Police Saturday arrested the 20-year-old mother of a newborn boy who was found Tuesday — with his umbilical cord still attached — in a stroller near a church in South Los Angeles.
Long Beach resident Belen Ramirez was arrested at 12:30 a.m. by officers from the Los Angeles Police Department’s Southwest station, according to Officer Mike Lopez of the LAPD’s Media Relations Section.
Ramirez was booked at 2:22 a.m. on a charge of child endangerment and was being held in lieu of $100,000 bail, Lopez said.
Police were sent to Vermont Avenue and Dana Street shortly before 1 p.m. Tuesday on a call from a witness, said LAPD Officer Drake Madison. Paramedics took the child to a hospital, where he was reported in good condition, he said.
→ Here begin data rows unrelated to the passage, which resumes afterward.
Lemma Delete_ok t H K fuel :
  tree_ok t H → 2 * H + 3 ≤ fuel →
  ∃ rc t' H',
    Delete fuel t K = Some (rc, t') ∧ tree_ok t' H' ∧ H' ≤ H ∧
    (∀ K' v, stores t K' v → stores t' K' (if decide (K' = K) then None else v)) ∧
    (∀ v0, stores t K (Some v0) → rc = kSuccess) ∧
    (stores t K None → rc = kKeyNotExist) ∧
    gc_guards t' = gc_guards t.
Proof.
  intros [(g & Hinv) Hcaps] Hfuel.
  destruct (holds_total _ _ _ _ K Hinv) as ([v0|] & Hv).
  - destruct (Delete_present g t H K v0 fuel Hinv Hcaps Hfuel Hv)
      as (t' & g' & H' & E & Hinv' & Hcaps' & HH & Hholds & Hgc).
    exists kSuccess, t', H'. split_and!; try done.
    + split; [by exists g'|done].
    + intros K' v Hs. exists g', H'. split; [done|]. apply Hholds. by eapply stores_holds.
    + intros Hs. pose proof (stores_holds _ _ _ _ _ Hinv Hs) as Hv'.
      by pose proof (holds_unique _ _ _ _ _ _ _ Hinv Hv Hv').
  - exists kKeyNotExist, (observed t), H. split_and!; try done.
    + apply (Delete_absent g t H K fuel Hinv); [lia|done].
    + split; [by exists g|done].
    + intros K' v Hs. case_decide as E; [|done]. subst K'.
      by exists g, H.
    + intros v0 Hs. pose proof (stores_holds _ _ _ _ _ Hinv Hs) as Hv'.
      by pose proof (holds_unique _ _ _ _ _ _ _ Hinv Hv Hv').
Qed.

End Interface.

Lemma assoc_elem lo hi es k v :
  keys_in lo (fst <$> es) hi → (k, v) ∈ es → assoc k es = Some v.
Proof.
  revert lo. induction es as [|e es IH]; intros lo Hk Hin; [by apply elem_of_nil in Hin|].
  destruct Hk as (H1 & H2 & H3). simpl.
  apply elem_of_cons in Hin as [<-|Hin].
  - simpl. by rewrite Z.eqb_refl.
  - pose proof (keys_in_Forall _ _ _ H3) as F3. rewrite list.Forall_forall in F3.
    destruct (F3 k) as [Hle _]; [apply list_elem_of_fmap; by exists (k, v)|].
    unfold ble in Hle. destruct (Z.eqb_spec (fst e) k); [lia|]. by eapply IH.
Qed.

Lemma assoc_Some es k v : assoc k es = Some v → (k, v) ∈ es.
Proof.
  induction es as [|e es IH]; [done|]. simpl.
  destruct (Z.eqb_spec (fst e) k) as [<-|Hne].
  - intros [= <-]. destruct e. left.
  - intros Ha. right. by apply IH.
Qed.

(** Two ascending lists with the same members are equal. *)
Lemma sorted_members_eq (l1 : list (Key * Payload)) : ∀ l2 lo,
  keys_in lo (fst <$> l1) PosInf → keys_in lo (fst <$> l2) PosInf →
  (∀ x, x ∈ l1 ↔ x ∈ l2) → l1 = l2.
Proof.
  induction l1 as [|x1 l1 IH]; intros l2 lo K1 K2 Hm.
  - destruct l2 as [|x2 l2]; [done|]. exfalso.
    assert (x2 ∈ []) as Hx by (apply Hm; left). by apply elem_of_nil in Hx.
  - destruct l2 as [|x2 l2].
    { exfalso. assert (x1 ∈ []) as Hx by (apply Hm; left). by apply elem_of_nil in Hx. }
    destruct K1 as (A1 & A2 & A3). destruct K2 as (B1 & B2 & B3).
    pose proof (keys_in_Forall _ _ _ A3) as FA. rewrite list.Forall_forall in FA.
    pose proof (keys_in_Forall _ _ _ B3) as FB. rewrite list.Forall_forall in FB.
    assert (∀ (x : Key * Payload) (l : list (Key * Payload)), x ∈ l → fst x ∈ fst <$> l)
      as Hfst by (intros x l Hx; apply list_elem_of_fmap; eauto).
    assert (x1 = x2) as ->.
    { assert (x1 ∈ x2 :: l2) as H1 by (apply Hm; left).
      assert (x2 ∈ x1 :: l1) as H2 by (apply Hm; left).
      apply elem_of_cons in H1 as [?|H1]; [done|].
      apply elem_of_cons in H2 as [?|H2]; [done|].
      destruct (FB _ (Hfst _ _ H1)) as [Hb _]. destruct (FA _ (Hfst _ _ H2)) as [Ha _].
      unfold ble in *. lia. }
    f_equal. apply (IH l2 (Fin (fst x2 + 1))); try done.
    intros x. split; intros Hx.
    + assert (x ∈ x2 :: l2) as H1 by (apply Hm; by right).
      apply elem_of_cons in H1 as [->|H1]; [|done].
      destruct (FA _ (Hfst _ _ Hx)) as [Ha _]. unfold ble in Ha. lia.
    + assert (x ∈ x2 :: l1) as H1 by (apply Hm; by right).
      apply elem_of_cons in H1 as [->|H1]; [|done].
      destruct (FB _ (Hfst _ _ Hx)) as [Hb _]. unfold ble in Hb. lia.
Qed.

Section Refinement.
Context {cfg : Params}.

(** What a bulk-loaded tree holds. *)
Lemma bulk_holds g h root H es K :
  inv g h root H → leaves_from g h es → leaves_have g h es →
  keys_in NegInf (fst <$> es) PosInf →
  holds g h K (assoc K es).
Proof.
  intros Hinv LF LH Hk.
  destruct (holds_total _ _ _ _ K Hinv) as (v & Hv).
  assert (v = assoc K es) as <-; [|done].
  pose proof Hv as (p & n & Hl & Ev).
  pose proof Hl as (lo & Hg & Hn & Hr).
  destruct (find_live K (leaf_records n)) as [r|] eqn:Ef.
  - destruct (find_live_key _ _ _ Ef) as [Ek Ed].
    destruct (LF _ _ _ _ Hg Hn (find_live_elem _ _ _ Ef)) as [_ Hin].
    rewrite Ek in Hin. rewrite (assoc_elem _ _ _ _ _ Hk Hin). by rewrite <- Ev.
  - simpl in Ev. subst v. destruct (assoc K es) as [v'|] eqn:Ea; [|done]. exfalso.
    apply assoc_Some in Ea.
    destruct (LH _ Ea) as (p' & lo' & n' & Hg' & Hn' & Hr'). cbn [fst snd] in Hr'.
    destruct (inv_node _ _ _ _ _ _ _ Hinv Hg') as (m & Hm & Hok). simplify_eq.
    destruct (node_ok_leaf _ _ _ _ _ Hok) as (rs & Erec & _ & Hkeys).
    assert (leaf_records n' = rs) as Elr by (unfold leaf_records; by rewrite Erec).
    rewrite Elr in Hr'.
    assert (in_range lo' K (hi_of (high_key n'))) as Hr2.
    { apply keys_in_Forall in Hkeys. rewrite list.Forall_forall in Hkeys.
      apply (Hkeys K). apply list_elem_of_fmap. by exists (mkLeafRec K v' false). }
    assert (leaf_for g h K p' n') as Hl' by (by exists lo').
    destruct (leaf_for_unique _ _ _ _ _ _ _ _ _ Hinv Hl Hl') as [-> ->].
    rewrite Elr in Ef.
    pose proof (find_live_sorted _ _ _ _ Hkeys Hr' eq_refl) as Ef'. cbn in Ef'. congruence.
Qed.

(** What the tree holds after the entries are inserted in turn: the
    first entry of a key wins. *)
Lemma insert_all_spec fuel : ∀ es t H (m : Key → option Payload),
  2 ≤ kMaxRecNum → tree_ok t H → (∀ K, stores t K (m K)) →
  H + length es + 2 ≤ fuel →
  ∃ ti H', insert_all fuel t es = Some ti ∧ tree_ok ti H' ∧
    ∀ K, stores ti K (match m K with Some x => Some x | None => assoc K es end).
Proof.
  induction es as [|e es IH]; intros t H m Hmax Hok Hst Hfuel.
  - exists t, H. split_and!; try done. intros K. specialize (Hst K). by destruct (m K).
  - cbn [insert_all]. pose proof Hok as [(g & Hinv) Hcaps].
    pose proof (stores_holds _ _ _ _ _ Hinv (Hst (fst e))) as Hh.
    destruct (m (fst e)) as [v0|] eqn:Em.
    + destruct (Insert_present g t H (fst e) (snd e) v0 fuel Hinv) as (q & n & _ & E);
        [simpl in Hfuel; lia|done|].
      rewrite E.
      destruct (IH (observed t) H m Hmax) as (ti & H' & E2 & Hok2 & Hst2).
      * by apply tree_ok_observed.
      * intros K. exact (Hst K).
      * simpl in Hfuel. lia.
      * exists ti, H'. split_and!; try done. intros K. specialize (Hst2 K).
        destruct (m K) eqn:EK; [done|]. simpl.
        destruct (Z.eqb_spec (fst e) K) as [<-|?]; [congruence|done].
    + destruct (Insert_absent g t H (fst e) (snd e) fuel Hmax Hinv Hcaps)
        as (p & np & t' & g' & H' & E & Hinv' & Hcaps' & HH & Hholds & _);
        [simpl in Hfuel; lia|done|].
      rewrite E.
      destruct (IH t' H' (λ K, if decide (K = fst e) then Some (snd e) else m K) Hmax)
        as (ti & H2 & E2 & Hok2 & Hst2).
      * split; [by exists g'|done].
      * intros K. exists g', H'. split; [done|]. apply Hholds.
        by eapply stores_holds.
      * simpl in Hfuel. lia.
      * exists ti, H2. split_and!; try done. intros K. specialize (Hst2 K).
        cbv beta in Hst2. simpl. case_decide as EK.
        -- subst K. rewrite Em. by rewrite Z.eqb_refl.
        -- destruct (m K); [done|]. destruct (Z.eqb_spec (fst e) K); [congruence|done].
Qed.

(** Two well-formed trees that hold the same records answer reads and
    scans alike. *)
Lemma same_contents_same_results tb ti gb Hb gi Hi :
  inv gb (heap tb) (root_ tb) Hb → inv gi (heap ti) (root_ ti) Hi →
  (∀ K v, holds gb (heap tb) K v → holds gi (heap ti) K v) →
  (∃ f0, ∀ fuel K, f0 ≤ fuel →
     ∃ v ib ii, Read fuel tb K = Some (v, ib, observed tb) ∧
                Read fuel ti K = Some (v, ii, observed ti)) ∧
  (∀ b e, ∃ f0, ∀ fuel, f0 ≤ fuel →
     ∃ out tb' ti', ScanAll fuel tb b e = Some (out, tb') ∧
                    ScanAll fuel ti b e = Some (out, ti')).
Proof.
  intros Hinvb Hinvi Hsame. split.
  - exists (S (max Hb Hi)). intros fuel K Hfuel.
    destruct (holds_total _ _ _ _ K Hinvb) as (v & Hv).
    destruct (Read_spec gb tb Hb K v fuel Hinvb) as (pb & nb & Eb & _); [lia|done|].
    destruct (Read_spec gi ti Hi K v fuel Hinvi) as (pi & ni & Ei & _); [lia|by apply Hsame|].
    eauto 10.
  - intros b e.
    destruct (ScanAll_spec gb tb Hb b e Hinvb) as (fb & Hfb).
    destruct (ScanAll_spec gi ti Hi b e Hinvi) as (fi & Hfi).
    exists (max fb fi). intros fuel Hfuel.
    destruct (Hfb fuel) as (outb & tb' & Eb & Sb & Mb & _); [lia|].
    destruct (Hfi fuel) as (outi & ti' & Ei & Si & Mi & _); [lia|].
    assert (outb = outi) as ->; [|eauto].
    eapply sorted_members_eq; [exact Sb|exact Si|].
    intros [k v]. rewrite Mb, Mi. split; intros (Hh & ? & ?); split_and!; try done.
    + by apply Hsame.
    + destruct (holds_total _ _ _ _ k Hinvb) as (v' & Hv').
      pose proof (Hsame _ _ Hv') as Hv''.
      by rewrite (holds_unique _ _ _ _ _ _ _ Hinvi Hh Hv'').
Qed.

End Refinement.

(** * The properties of the interface *)

Section Claims.
Context {cfg : Params}.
ABC7 reported that some residents had spotted the stroller at the same location Monday night, but assumed it was empty and had been discarded.
Later, KCAL9 ran an interview with Alex Diaz, who first saw the baby stroller Monday night, ignored it, and then when he saw it the next day, found the baby.
Diaz told the station that the first time he saw the stroller, he thought it was abandoned. “The stroller was real dirty,” he said. But the next day, he walked up to the stroller, “pulled the blanket down, and found a baby’s head. I thought he was dead. He wasn’t moving. He wasn’t making any noise at all.” Diaz said he moved the stroller to the shade of a nearby tree “and as soon as I touched him, he started moving and crying.”
Madison noted that under the county’s “Safe Surrender” law, which was enacted in 2001, a parent or guardian is allowed to surrender an infant who is no more than three days old without repercussions, as long as the baby shows no sign of abuse.